The so-called lingual frenum is a fold of mucous membrane that joins the free part of the tongue with the lower surface of the mouth, just behind the teeth. Many children at birth have a frenulum that is too short , which prevents them from moving the language properly and which can affect language
The so-called lingual frenum is a fold of mucous membrane that joins the free part of the tongue with the lower surface of the mouth, just behind the teeth.
Many children at birth have a frenulum that is too short, which prevents them from moving the language properly and which can affect language development due to a bad pronunciation of the words. It is usually detected between 2 and 3 years of age and the most serious cases can be solved with a small surgical operation.
What is the short frenulum in children
When this mucous fold does not grow enough or appears very close to the tip of the tongue, the child is said to have a short frenulum or ankyloglossia. It is a congenital anomaly that can prevent the child from sticking out his tongue beyond the line of the teeth and that usually hinders the movement necessary to produce certain sounds.

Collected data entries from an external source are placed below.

Lemma current_run cs m f :
  get0 (current (run cs m)) f = pending f cs (get0 (current m) f).
Proof.
  revert m. induction cs as [|[g v n|e] cs IH]; intros m; simpl; [done|..].
  - rewrite IH. simpl. by rewrite get0_add_to.
  - rewrite IH. simpl. by rewrite get0_empty.
Qed.

Lemma duration_run_no_commit cs m :
  forallb (λ c, negb (is_commit c)) cs = true → duration (run cs m) = duration m.
Proof.
  revert m. induction cs as [|[g v n|e] cs IH]; intros m; simpl; [done|..].
  - intros H. by rewrite IH.
  - done.
Qed.

(** C1. After any sequence of [update] and [commit] calls on a new entity,
    [total(field)] is [snapshot.get(field, 0) + current.get(field, 0)], which
    is [recent(field)] plus the sum of the deltas pending since the last
    commit; [recent(field)] is [snapshot.get(field, 0)], and a further
    [update] leaves it as it is. *)
Theorem C1_total_recent_invariant (w : Qc) (cs : list Call) (field : string) :
  let m := run cs (init w) in
  total m field = get0 (snapshot m) field + get0 (current m) field
  ∧ total m field = recent m field + pending field cs 0
  ∧ recent m field = get0 (snapshot m) field
  ∧ ∀ g v n, recent (update g v n m) field = recent m field.
Proof.
  intros m. repeat split.
  unfold total, recent. f_equal. unfold m. by rewrite current_run, get0_empty.
Qed.
(** The process state when the factory stops at the profile lookup. *)
Definition flask_world (w : world User) : world User :=
  with_heap (<[next_loc w := ODict ∅]> (heap w)) (S (next_loc w)) w.

(** What a call of the factory in [w] shows when it went by the entry
    [name] of [config]: [KeyError name] when there is no such entry;
    otherwise, the class of that entry having a database address, an
    application whose settings hold every upper-case attribute of that
    class. *)
Definition uses_profile (config : gmap string pyclass) (name : string)
    (w : world User) (outcome : result (app User) * world User) : Prop :=
  match config !! name with
  | None => outcome = (Raise (KeyError name), flask_world w)
  | Some cls =>
      is_Some (getattr cls "SQLALCHEMY_DATABASE_URI") ->
      exists a w',
        outcome = (Ok a, w') /\
        forall k v, Py.str_isupper k = true -> getattr cls k = Some v ->
                    settings a w' k = Some (observe w' v)
  end.


End Program.

(** ** A concrete deployment, for evaluating the model *)

Record sample_user := { su_id : Z; su_name : string }.

#[export] Instance sample_user_model : UserModel sample_user := su_id.

Definition sample_bp : blueprint :=
  {| bp_name := "api";
     bp_rules := [ ("/soundings", "list_soundings", true);
                   ("/fuel", "list_fuel", true) ] |}.

Definition sample_world (env : gmap string string) : world sample_user :=
  {| environ := env;
     base_dir := "/srv/orb";
     routes_api_bp := sample_bp;
     heap := ∅;
     next_loc := 0%nat;
     db_tables := ∅;
     db_users := [ {| su_id := 1; su_name := "chief" |};
                   {| su_id := 7; su_name := "mate" |} ];
     db_apps := [] |}.

(** An environment that sets the variables the profiles read. *)
Definition sample_env : gmap string string :=
  <["DATABASE_URL" := "postgresql://db/orb"]>
  (<["LOG_LEVEL" := "ERROR"]>
  (<["SESSION_SECURE" := "true"]>
  (<["CORS_ORIGINS" := "http://a.com,http://b.com"]>
  (<["FLASK_ENV" := "staging"]> ∅)))).

(** ** Further built-ins and observations *)

(** [s.count(c)] for a one-character [c]. *)
Fixpoint str_count (c : ascii) (s : string) : nat :=
  match s with
  | EmptyString => 0%nat
  | String d r => if Ascii.eqb d c then S (str_count c r) else str_count c r
  end.




(** The variable is set to a text that [int] rejects. *)
Definition malformed_int (env : gmap string string) (key : string) : Prop :=
  exists s, env !! key = Some s /\ Py.py_int s = None.

(** The sixteen ways of writing "true" in upper and lower case. *)
Definition true_spellings : list string :=
  [ "true"; "truE"; "trUe"; "trUE"; "tRue"; "tRuE"; "tRUe"; "tRUE";
    "True"; "TruE"; "TrUe"; "TrUE"; "TRue"; "TRuE"; "TRUe"; "TRUE" ].

(** The flag read from a variable: [os.environ.get(key, dflt).lower() == "true"]. *)
Definition env_flag (env : gmap string string) (key dflt : string) : bool :=
  String.eqb (Py.str_lower (default dflt (env !! key))) "true".

(** A second environment, with the integer settings written the way
    [int] allows and a secure-cookie switch in capitals. *)
Definition tuned_env : gmap string string :=
  <["LOG_MAX_BYTES" := " 1_000 "]>
  (<["LOG_BACKUP_COUNT" := "-3"]>
  (<["SESSION_SECURE" := "TRUE"]>
  (<["LOG_JSON_FORMAT" := "yes"]>
  (<["SECRET_KEY" := "s3cret"]>
  (<["CORS_ORIGINS" := ""]> ∅))))).

(** An environment that names the testing profile. *)
Definition testing_env : gmap string string := <["FLASK_ENV" := "testing"]> ∅.

(** A class with one upper-case and one lower-case attribute, and a
    table that holds only it. *)
Definition sample_class : pyclass :=
  {| cls_name := "MiniConfig";
     cls_mro := [ [ ("SQLALCHEMY_DATABASE_URI", VStr "sqlite://");
                    ("note", VStr "not copied") ] ] |}.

In addition, this problem may have repercussions on breastfeeding in its more developed cases, since the baby uses the tongue to suck the breast milk.
Children's frenulum and language
Children born with a short frenulum may have limited ability to speak due to reduced movement of the tongue inside the mouth. The sounds produced by its contact with the palate, such as the consonants 'n', 's', 'z', 'l', 't' and 'd', are more complicated for them, especially the pronunciation of the 'r'. Most children with this problem usually adapt and their speech development becomes acceptable.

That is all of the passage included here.